By associating the display in each cell with a visual characteristic, an account manager or other decision maker can quickly identify what portions of the map represent positive deviations, and which represent negative deviations. Furthermore, because of the organization of the anomaly map, it is easy for the account manager to identify particular time periods (vertical groupings) that tended toward particular types of deviations, as well as particular aspects of business finance (horizontal groupings) that tended toward positive or negative deviations.

For example, in the anomaly map illustrated in FIG. 1, it can be seen that there are several positive characteristics displayed in column 180, corresponding to the time period of the second fiscal quarter of 2003. This collection of positive results forms an indication to the decision maker that there may be something that happened during this time period that resulted in significant improvement in performance, and may merit further investigation to determine whether this is truly a period of high performance, or whether such a large number of positive indications are a sign of a change in the target company's underlying financial model or reporting behavior.

Similarly, it can be seen that the horizontal grouping shown in row 130 indicates ongoing underperformance on the metric of Total Revenue for the target company over time when compared to its industry peers. A financial analyst may decide that such an indication gives a reason to look further into the revenues of this company, and the way in which these revenues are reported.

Of course, various other arrangements of characteristics associated with anomaly score ranges could be used. In general, display characteristics that allow for users of the visualization tool to rapidly grasp the direction (positive or negative) and magnitude of the anomaly score will be effective.

One alternate embodiment might substitute different characteristics for the various ranges. A variety of different mappings are possible. Several exemplary embodiments are shown in Table 1. For example, the embodiment discussed above with reference to FIG. 1 is illustrated in the third column of Table 1. Another embodiment discussed above is shown in the first column of Table 1. These mappings shown in Table 1 are not meant to be exhaustive, but simply to indicate a few of the possibilities that could be used without departing from the fundamental concept of the described techniques.

TABLE 1
Anomaly
Score Range 1 2 3 4 5
Highly Dark red Red Solidly Tight Flashing
negative filled vertical red
cross
hatching
Somewhat Light red Orange Dotted Loose Red
negative vertical
cross
hatching
Slightly Pale red Yellow Single dot Single Light
negative vertical red
line
Neutral White Green Blank Blank White
SlightlyX Pale Blue Slash Single Light
positive green horizontal green
line
Somewhat Light Indigo Cross Loose Green
positive green hatching horizontal
cross
hatching
Highly positive Dark Violet Double Tight Flashing
green cross horizontal green
hatching cross
hatching

As shown in the table, possible display characteristics can include characteristics that are most effective on displays such as computer screens, television monitors, or other dynamic display media.

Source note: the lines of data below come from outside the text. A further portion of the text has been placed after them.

(* ===== verification/Election.v ===== *)
(** * From the ballots to the result

    A run of a node with a scrutinizer attached, from its genesis on, in the
    order in which Tendermint calls the application.  [live_result_is_recount]:
    the result the scrutinizer reports for a poll is at every moment the count
    of the votes the chain has committed for it. *)

From stdpp Require Import base gmap strings list fin_maps.
From Stdlib Require Import ZArith Lia.
From S2P Require Import Prelude GoLib Types StateDB Crypto IavlState Codec State Transaction App.
From S2P Require Import StateFacts ProcessKeys Invariant Genesis Concrete Safety.
From S2P Require Import Operations Database Scrutinizer ScrutinizerFacts Results.
From S2P Require Import Graviton Trie Api Census CensusDownloader.
Open Scope Z_scope.

Lemma filter_none {A} (P : A → Prop) `{∀ x, Decision (P x)} l : Forall (λ x, ¬ P x) l → filter P l = [].
Proof. induction 1; [done|]. by rewrite filter_cons, decide_False. Qed.

(** ** The votes of a tree *)
Section votes.
Context {DB : Type} `{StateDBSpec DB} `{AminoLaws} `{CryptoLib}.
Implicit Types (d : DB) (t : kvmap).

Definition votes_of (t : kvmap) (pid : bytes) : list Vote :=
  filter (λ v, v_ProcessID v = pid) (omap (λ b, dec_vote (Some b)) (map_to_list t).*2).
Definition wvotes d (pid : bytes) : list Vote := votes_of (default ∅ (db_work d !! VoteTree)) pid.
Definition cvotes d (pid : bytes) : list Vote := votes_of (default ∅ (db_comm d !! VoteTree)) pid.

Lemma votes_of_insert t k b v pid : t !! k = None → dec_vote (Some b) = Some v →
  votes_of (<[k := b]> t) pid ≡ₚ (if decide (v_ProcessID v = pid) then [v] else []) ++ votes_of t pid.
Proof.
  intros Hk Hb. unfold votes_of. rewrite map_to_list_insert by done. cbn [fmap list_fmap snd].
  cbn [omap list_omap]. rewrite Hb, filter_cons. by case_decide.
Qed.
(** A vote of the list is the decoding of an entry. *)
Lemma elem_votes_of t pid v : v ∈ votes_of t pid → v_ProcessID v = pid ∧ ∃ k b, t !! k = Some b ∧ dec_vote (Some b) = Some v.
Proof.
  unfold votes_of. rewrite list_elem_of_filter. intros [Hp Hv]. split; [done|].
  apply list_elem_of_omap in Hv as (b & Hb & Hd). apply list_elem_of_fmap in Hb as ([k b'] & -> & Hl).
  apply elem_of_map_to_list in Hl. by exists k, b'.
Qed.
Lemma votes_of_none t pid : (∀ k b v, t !! k = Some b → dec_vote (Some b) = Some v → v_ProcessID v ≠ pid) →
  votes_of t pid = [].
Proof.
  intros Hn. destruct (votes_of t pid) as [|v l] eqn:E; [done|].
  destruct (elem_votes_of t pid v) as (Hp & k & b & Hk & Hb); [rewrite E; by left|]. by destruct (Hn k b v Hk Hb).
Qed.
(** No vote is stored for a process that does not exist. *)
Lemma no_cprocess_no_votes d pid : store_inv d → cproc d pid = None → cvotes d pid = [].
Proof.
  intros Hi Hn. apply votes_of_none. intros k b v Hk Hv <-.
  destruct (si_cvote _ Hi k b) as (v' & Hv' & _ & _ & _ & _ & [p Hp]); [|simplify_eq; congruence].
  unfold ck. by destruct (db_comm d !! VoteTree).
Qed.
Lemma no_process_no_votes d pid : store_inv d → wproc d pid = None → wvotes d pid = [] ∧ cvotes d pid = [].
Proof.
  intros Hi Hn. split.
  - apply votes_of_none. intros k b v Hk Hv <-.
    destruct (si_wvote _ Hi k b) as (v' & Hv' & _ & _ & _ & _ & [p Hp]); [|simplify_eq; congruence].
    unfold wk. by destruct (db_work d !! VoteTree).
  - apply no_cprocess_no_votes; [done|]. destruct (cproc d pid) as [p|] eqn:Hp; [|done].
    destruct (si_procs _ Hi _ _ Hp) as (p' & Hp' & _). congruence.
Qed.
End votes.

(** ** Counting does not depend on the order *)
Lemma count_matrix_perm bs bs' : bs ≡ₚ bs' → count_matrix bs = count_matrix bs'.
Proof. intros Hp. apply matrix_ext. intros q o _ _. unfold cell. by rewrite Hp. Qed.

(** ** What a commit of the scrutinizer does to its live counts *)
Section commit.
Context {DB : Type} `{StateDB DB} `{AminoLib} `{CryptoLib} `{ScrutinizerCodec} `{!ScrutinizerLaws}.
Implicit Types (d : DB) (s : Scrutinizer).

(** Only the processes of [P] may have got a live count. *)
Definition live_only (P : list bytes) s s' : Prop := ∀ pid,
  pid ∉ P → sc_Storage s !! live_key pid = None → sc_Storage s' !! live_key pid = None.
#[local] Instance live_only_refl P : Reflexive (live_only P).
Proof. by intros s pid. Qed.
#[local] Instance live_only_trans P : Transitive (live_only P).
Proof. intros s1 s2 s3 H12 H23 pid Hp Hn. by apply H23, H12. Qed.

Lemma stays_put_key P key v : (∀ pid, key = live_key pid → pid ∈ P) →
  stays (live_only P) (updates (λ s, st ← db_Put key v (sc_Storage s); Ok (set_Storage st s))).
Proof.
  intros Hk. apply stays_updates; [typeclasses eauto|]. intros s s' Hs. unfold db_Put in Hs.
  case_decide; [done|]. injection Hs as <-. intros pid Hp Hn. cbn [sc_Storage set_Storage].
  rewrite lookup_insert_ne; [done|]. intros ->. by destruct Hp; apply Hk.
Qed.
Lemma stays_st_Put P t data v key : encode t data = Ok key → (∀ pid, key = live_key pid → pid ∈ P) →
  stays (live_only P) (st_Put t data v).
Proof. intros Hk HP s. unfold st_Put. rewrite GM_run, Hk. by apply stays_put_key. Qed.
Lemma stays_st_Get P t data : stays (live_only P) (st_Get t data).
Proof. unfold st_Get. stays_tac. Qed.
Lemma stays_or_missing P {A} r (k : bytes → GM Scrutinizer A) stop :
  (∀ b, stays (live_only P) (k b)) → stays (live_only P) stop → stays (live_only P) (or_missing r k stop).
Proof. intros Hk Hs. unfold or_missing. stays_tac. Qed.
#[local] Hint Resolve stays_st_Get : stays.

Ltac live_tac :=
  repeat first [apply stays_or_missing; [intros ?|] | stays_step];
  try (by intros ?); try (by eapply stays_st_Put).

Lemma stays_addEntity P eid pid : stays (live_only P) (addEntity eid pid).
Proof. unfold addEntity. live_tac. Qed.
Lemma stays_commit_process P d p : od_ProcessID p ∈ P → stays (live_only P) (commit_process d p).
Proof.
  intros Hp. pose proof (stays_addEntity P). unfold commit_process. live_tac.
  unfold addLiveResultsProcess. live_tac. unfold newEmptyLiveProcess. live_tac.
  eapply stays_st_Put; [done|]. by intros pid [= <-].
Qed.
Lemma stays_register_loop P pool h i : stays (live_only P) (register_loop pool h i).
Proof.
  revert i. induction pool as [|p pool IH]; intros i; cbn [register_loop]; live_tac.
  unfold registerPendingProcess. live_tac.
Qed.
(** A vote is only added to a count that is there. *)
Lemma stays_addLiveResultsVote P v : stays (live_only P) (addLiveResultsVote v).
Proof.
  intros s. destruct (sc_Storage s !! live_key (v_ProcessID v)) as [b|] eqn:E.
  - intros pid Hp Hn. assert (stays (live_only (v_ProcessID v :: P)) (addLiveResultsVote v)) as Hs.
    { unfold addLiveResultsVote. stays_tac. eapply stays_st_Put; [done|]. intros q [= <-]. by left. }
    apply (Hs s); [|done]. rewrite not_elem_of_cons. split; [congruence|done].
  - assert ((addLiveResultsVote v s).2 = s) as ->; [|reflexivity]. unfold addLiveResultsVote.
    rewrite GM_run. cbn [lift]. destruct (guard_err _ _); [|done..].
    rewrite GM_run. cbn [lift]. destruct (unmarshalVote _ _); [|done..].
    rewrite GM_run. cbn [lift]. destruct (guard_err _ _); [|done..].
    by rewrite GM_run, (st_Get_cases _ _ _ (live_key (v_ProcessID v))), E by done.
Qed.
Lemma stays_Commit d h s : live_only (od_ProcessID <$> sc_processPool s) s (Scrutinizer.Commit d h s).2.
Proof.
  set (P := od_ProcessID <$> sc_processPool s). unfold Scrutinizer.Commit. rewrite GM_run. cbn [modify].
  rewrite GM_run. cbn [get_st]. set (s1 := set_tasks _ s).
  transitivity s1; [by intros pid|]. revert s1. generalize (sc_tasks s ++ [h]). intros ts s1.
  assert (stays (live_only P) (_ ← for_each (sc_processPool s) (commit_process d);
    _ ← register_loop (sc_resultsPool s) h 0;
    for_each (sc_votePool s) (λ v, logged (addLiveResultsVote v)))) as Hs; [|exact (Hs s1)].
  apply stays_bind; [typeclasses eauto| |intros _].
  - assert (∀ ps, (∀ p, p ∈ ps → od_ProcessID p ∈ P) → stays (live_only P) (for_each ps (commit_process d))) as Hps.
    { induction ps as [|p ps IH]; intros Hp; cbn [for_each]; [apply stays_mret, _|].
      apply stays_bind; [typeclasses eauto| |intros _].
      - apply stays_commit_process, Hp. by left.
      - apply IH. intros q Hq. apply Hp. by right. }
    apply Hps. intros p Hp. unfold P. by apply list_elem_of_fmap_2.
  - pose proof (stays_register_loop P). pose proof (stays_addLiveResultsVote P). stays_tac; auto.
Qed.

(** A process without a count, or with no vote counted yet. *)
Definition uncounted s (pid : bytes) : Prop := sc_Storage s !! live_key pid = None ∨ live_count s pid [].
Lemma uncounted_keeps P s s' pid : live_only P s s' → live_frame s s' → pid ∉ P → uncounted s pid → uncounted s' pid.
Proof. intros Ho Hf Hp [Hn|Hc]; [left; by apply Ho|right; by apply Hf]. Qed.

Lemma commit_process_new d x q s : live_inv s → Process_ d (od_ProcessID x) false = Ok q → IsEncrypted q = false →
  uncounted s (od_ProcessID x) →
  ∃ s', commit_process d x s = (Ok (), s') ∧ live_frame s s' ∧ live_count s' (od_ProcessID x) [].
Proof.
  intros Hi Hq He Hu. unfold commit_process.
  destruct (addEntity_frame (od_EntityID x) (od_ProcessID x) s Hi) as (s1 & Hr1 & Hf1).
  pose proof (stays_addEntity [] (od_EntityID x) (od_ProcessID x) s) as Ho. rewrite Hr1 in Ho.
  eapply uncounted_keeps in Hu; [|exact Ho|exact Hf1|apply not_elem_of_nil].
  rewrite GM_run, Hr1. unfold isLiveResultsProcess, ProcessInfo. rewrite Hq. cbn [mbind res_bind]. rewrite He. cbn [negb].
  destruct (addLiveResultsProcess_frame (od_ProcessID x) s1 (proj1 Hf1)) as (s2 & Hr2 & Hf2 & Hn).
  exists s2. split; [done|]. split; [by eapply live_frame_trans|]. destruct Hu as [Hu|Hu]; [by apply Hn|by apply Hf2].
Qed.
Lemma commit_processes_new d ps q s pid : live_inv s →
  Forall (λ p, is_panic (Process_ d (od_ProcessID p) false) = false) ps →
  pid ∈ od_ProcessID <$> ps → Process_ d pid false = Ok q → IsEncrypted q = false → uncounted s pid →
  live_count (for_each ps (commit_process d) s).2 pid [].
Proof.
  intros Hi HF. revert s Hi. induction HF as [|x ps Hx HF IH]; intros s Hi Hin Hq He Hu; [by apply elem_of_nil in Hin|].
  cbn [for_each]. rewrite GM_run. destruct (decide (od_ProcessID x = pid)) as [<-|Hne].
  - destruct (commit_process_new d x q s Hi Hq He Hu) as (s1 & Hr1 & Hf1 & Hc1). rewrite Hr1.
    destruct (commit_processes_frame d ps s1 (proj1 Hf1) HF) as (s2 & Hr2 & Hf2). rewrite Hr2. by apply Hf2.
  - destruct (commit_process_frame d x s Hi Hx) as (s1 & Hr1 & Hf1). rewrite Hr1.
    apply IH; [apply Hf1|cbn in Hin; apply elem_of_cons in Hin as [?|?]; [by subst|done]|done|done|].
    pose proof (stays_commit_process [od_ProcessID x] d x ltac:(by left) s) as Ho. rewrite Hr1 in Ho.
    eapply uncounted_keeps; [exact Ho|exact Hf1|set_solver|done].
Qed.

These include such characteristics as: flashing indicators, variations in the speed at which an indicator flashes, moving patterns (such as a scrolling marquee style display within a cell), alternating patterns (such as a cell that flashes between red and yellow), and compound indicators that make use of more than one type of characteristic in a single cell (for instance a number or cross-hatch pattern indicated in a colored cell, or a cell that alternates between two different colors).

While such characteristics can be effective at placing more information within a single cell of the anomaly map, it is desirable that the anomaly map present the information in a way that allows it to be easily understood and accessed by the decision maker. As a result, it may be the case that the use of compound display characteristics will be better suited to items that deserve special attention, rather than areas where subtle discrimination is called for.

Another type of visualization that can be used to direct the attention of an account manager or other decision maker is illustrated in FIG. 2. While similar in overall layout to the anomaly map shown in FIG. 1, the visualization tool shown in FIG. 2 presents a map of “red flags” or warning signs that are present within the financial metrics for the target company.

The warnings being shown in the map in FIG. 2 differ from the anomaly scores mapped in FIG. 1 in that each cell does not represent an anomaly score, but rather a warning that is based upon a combination of factors. The factors may include both particular anomaly scores and single-time events, for example a significant change in management or the acquisition of a business. These warning indicators are referred to as ‘red flags’.

A red flag represents an aggregation of anomaly scores for multiple related financial metrics. For example, a red flag might be triggered in the event of anomalously high revenue combined with anomalously high inventory value. By combining the individual metrics, the decision to signal a red flag will be based on bringing together information from several sources, which will increase the likelihood of catching an actual event deserving of attention.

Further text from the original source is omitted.